DATA FOR THIS EXERCISE below:

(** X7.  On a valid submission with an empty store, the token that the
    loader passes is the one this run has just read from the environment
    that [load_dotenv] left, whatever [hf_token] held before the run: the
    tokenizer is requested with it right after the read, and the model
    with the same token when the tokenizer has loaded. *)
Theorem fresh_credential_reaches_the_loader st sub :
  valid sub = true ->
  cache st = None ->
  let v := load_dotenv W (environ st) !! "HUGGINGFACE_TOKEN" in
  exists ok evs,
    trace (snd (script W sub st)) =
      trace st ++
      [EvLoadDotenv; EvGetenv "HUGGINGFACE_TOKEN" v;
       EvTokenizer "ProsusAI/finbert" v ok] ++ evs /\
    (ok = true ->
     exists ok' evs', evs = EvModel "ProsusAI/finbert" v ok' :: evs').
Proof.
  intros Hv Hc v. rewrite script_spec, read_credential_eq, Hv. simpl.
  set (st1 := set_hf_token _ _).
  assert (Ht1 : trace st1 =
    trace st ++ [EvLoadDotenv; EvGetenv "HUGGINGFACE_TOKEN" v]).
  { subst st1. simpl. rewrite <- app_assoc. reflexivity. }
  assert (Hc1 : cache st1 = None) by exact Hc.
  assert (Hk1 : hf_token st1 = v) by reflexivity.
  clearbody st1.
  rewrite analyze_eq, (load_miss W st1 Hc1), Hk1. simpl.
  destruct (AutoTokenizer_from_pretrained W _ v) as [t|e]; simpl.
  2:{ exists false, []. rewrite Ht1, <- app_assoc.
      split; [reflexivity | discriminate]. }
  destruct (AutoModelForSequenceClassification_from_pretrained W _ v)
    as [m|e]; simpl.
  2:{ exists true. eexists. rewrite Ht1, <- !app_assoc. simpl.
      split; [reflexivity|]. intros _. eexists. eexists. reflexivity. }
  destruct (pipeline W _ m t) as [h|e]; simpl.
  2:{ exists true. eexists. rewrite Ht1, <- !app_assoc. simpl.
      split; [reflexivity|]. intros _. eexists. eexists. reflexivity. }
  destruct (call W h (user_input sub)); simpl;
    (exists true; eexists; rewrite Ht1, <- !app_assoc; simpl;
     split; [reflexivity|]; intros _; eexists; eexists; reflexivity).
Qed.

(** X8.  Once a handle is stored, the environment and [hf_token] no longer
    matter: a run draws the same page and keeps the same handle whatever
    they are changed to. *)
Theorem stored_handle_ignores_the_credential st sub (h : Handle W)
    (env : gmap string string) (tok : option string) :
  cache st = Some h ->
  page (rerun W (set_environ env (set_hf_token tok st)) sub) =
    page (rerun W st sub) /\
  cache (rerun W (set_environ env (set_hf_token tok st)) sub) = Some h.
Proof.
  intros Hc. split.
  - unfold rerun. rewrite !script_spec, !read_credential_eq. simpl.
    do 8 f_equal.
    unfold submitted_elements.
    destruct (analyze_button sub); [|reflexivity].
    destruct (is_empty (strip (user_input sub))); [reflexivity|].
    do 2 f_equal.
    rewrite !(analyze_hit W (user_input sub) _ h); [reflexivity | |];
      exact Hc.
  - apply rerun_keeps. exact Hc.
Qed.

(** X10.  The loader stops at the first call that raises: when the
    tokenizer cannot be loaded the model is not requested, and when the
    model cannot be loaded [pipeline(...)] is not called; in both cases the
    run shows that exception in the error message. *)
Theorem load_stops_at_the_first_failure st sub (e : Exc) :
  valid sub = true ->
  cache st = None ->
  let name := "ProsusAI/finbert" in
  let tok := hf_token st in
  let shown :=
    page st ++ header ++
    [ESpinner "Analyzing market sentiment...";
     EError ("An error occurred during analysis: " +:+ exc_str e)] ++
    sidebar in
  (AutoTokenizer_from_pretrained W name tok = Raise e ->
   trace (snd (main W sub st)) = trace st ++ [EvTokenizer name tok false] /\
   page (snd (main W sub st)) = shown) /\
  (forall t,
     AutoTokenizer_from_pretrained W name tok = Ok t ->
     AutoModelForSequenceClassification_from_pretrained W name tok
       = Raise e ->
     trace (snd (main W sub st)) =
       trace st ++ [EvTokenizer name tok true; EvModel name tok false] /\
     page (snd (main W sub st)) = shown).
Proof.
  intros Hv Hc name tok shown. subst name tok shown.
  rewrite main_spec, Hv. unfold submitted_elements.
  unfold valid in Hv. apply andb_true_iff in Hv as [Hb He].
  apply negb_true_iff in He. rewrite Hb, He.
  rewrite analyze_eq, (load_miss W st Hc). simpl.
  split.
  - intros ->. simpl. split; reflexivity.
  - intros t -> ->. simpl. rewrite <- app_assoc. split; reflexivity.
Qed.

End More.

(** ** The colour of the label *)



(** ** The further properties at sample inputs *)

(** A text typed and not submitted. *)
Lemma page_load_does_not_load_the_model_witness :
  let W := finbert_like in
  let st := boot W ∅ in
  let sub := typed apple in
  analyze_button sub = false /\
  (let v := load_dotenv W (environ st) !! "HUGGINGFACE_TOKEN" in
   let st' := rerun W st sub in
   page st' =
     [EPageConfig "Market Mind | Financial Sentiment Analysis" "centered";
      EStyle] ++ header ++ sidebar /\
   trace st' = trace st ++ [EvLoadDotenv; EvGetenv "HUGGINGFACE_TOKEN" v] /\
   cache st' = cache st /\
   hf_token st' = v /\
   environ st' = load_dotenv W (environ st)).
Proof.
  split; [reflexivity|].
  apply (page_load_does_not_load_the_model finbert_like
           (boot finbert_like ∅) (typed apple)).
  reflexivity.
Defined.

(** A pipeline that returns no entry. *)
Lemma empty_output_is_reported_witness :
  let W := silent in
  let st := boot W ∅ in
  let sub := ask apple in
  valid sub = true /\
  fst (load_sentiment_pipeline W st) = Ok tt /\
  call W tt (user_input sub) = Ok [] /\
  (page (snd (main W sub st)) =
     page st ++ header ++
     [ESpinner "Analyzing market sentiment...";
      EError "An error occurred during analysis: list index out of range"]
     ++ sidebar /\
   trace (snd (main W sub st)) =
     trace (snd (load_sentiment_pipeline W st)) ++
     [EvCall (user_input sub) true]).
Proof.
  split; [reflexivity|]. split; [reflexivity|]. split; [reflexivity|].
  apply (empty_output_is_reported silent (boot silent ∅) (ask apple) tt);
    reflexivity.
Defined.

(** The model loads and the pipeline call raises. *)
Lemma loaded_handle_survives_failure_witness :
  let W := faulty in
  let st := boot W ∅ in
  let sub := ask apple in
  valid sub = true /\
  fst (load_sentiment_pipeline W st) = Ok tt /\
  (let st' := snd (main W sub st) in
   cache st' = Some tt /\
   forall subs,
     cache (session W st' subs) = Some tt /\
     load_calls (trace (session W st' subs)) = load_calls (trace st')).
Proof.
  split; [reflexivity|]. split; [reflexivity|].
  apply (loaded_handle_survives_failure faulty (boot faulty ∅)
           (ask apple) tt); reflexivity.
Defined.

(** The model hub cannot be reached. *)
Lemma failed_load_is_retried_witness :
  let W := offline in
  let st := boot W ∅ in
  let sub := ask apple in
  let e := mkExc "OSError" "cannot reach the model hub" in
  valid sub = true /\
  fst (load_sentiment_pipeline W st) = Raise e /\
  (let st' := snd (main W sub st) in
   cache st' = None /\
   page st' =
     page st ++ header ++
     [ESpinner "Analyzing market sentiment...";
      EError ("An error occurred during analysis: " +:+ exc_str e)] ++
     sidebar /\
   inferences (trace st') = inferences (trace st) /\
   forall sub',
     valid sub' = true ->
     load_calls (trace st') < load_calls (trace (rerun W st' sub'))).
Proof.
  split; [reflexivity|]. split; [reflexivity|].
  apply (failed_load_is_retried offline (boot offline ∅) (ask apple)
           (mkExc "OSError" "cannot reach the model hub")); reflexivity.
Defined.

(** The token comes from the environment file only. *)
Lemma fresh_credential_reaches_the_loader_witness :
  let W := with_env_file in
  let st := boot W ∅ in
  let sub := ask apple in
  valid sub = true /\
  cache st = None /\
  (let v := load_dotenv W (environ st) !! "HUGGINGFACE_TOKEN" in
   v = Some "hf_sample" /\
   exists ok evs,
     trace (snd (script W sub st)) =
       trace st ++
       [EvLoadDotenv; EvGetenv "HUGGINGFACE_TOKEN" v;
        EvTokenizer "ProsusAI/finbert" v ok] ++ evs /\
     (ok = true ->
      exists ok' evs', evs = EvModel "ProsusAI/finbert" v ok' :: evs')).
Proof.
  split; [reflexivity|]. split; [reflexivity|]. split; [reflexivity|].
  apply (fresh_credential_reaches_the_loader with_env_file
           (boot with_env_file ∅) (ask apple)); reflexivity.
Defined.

End of DATA FOR THIS EXERCISE.

▶ **THE PROBLEM**: Where a line of the records has the string "offline", return that line.

▶ **EXERCISE RESPONSE**:
  let W := offline in
  apply (failed_load_is_retried offline (boot offline ∅) (ask apple)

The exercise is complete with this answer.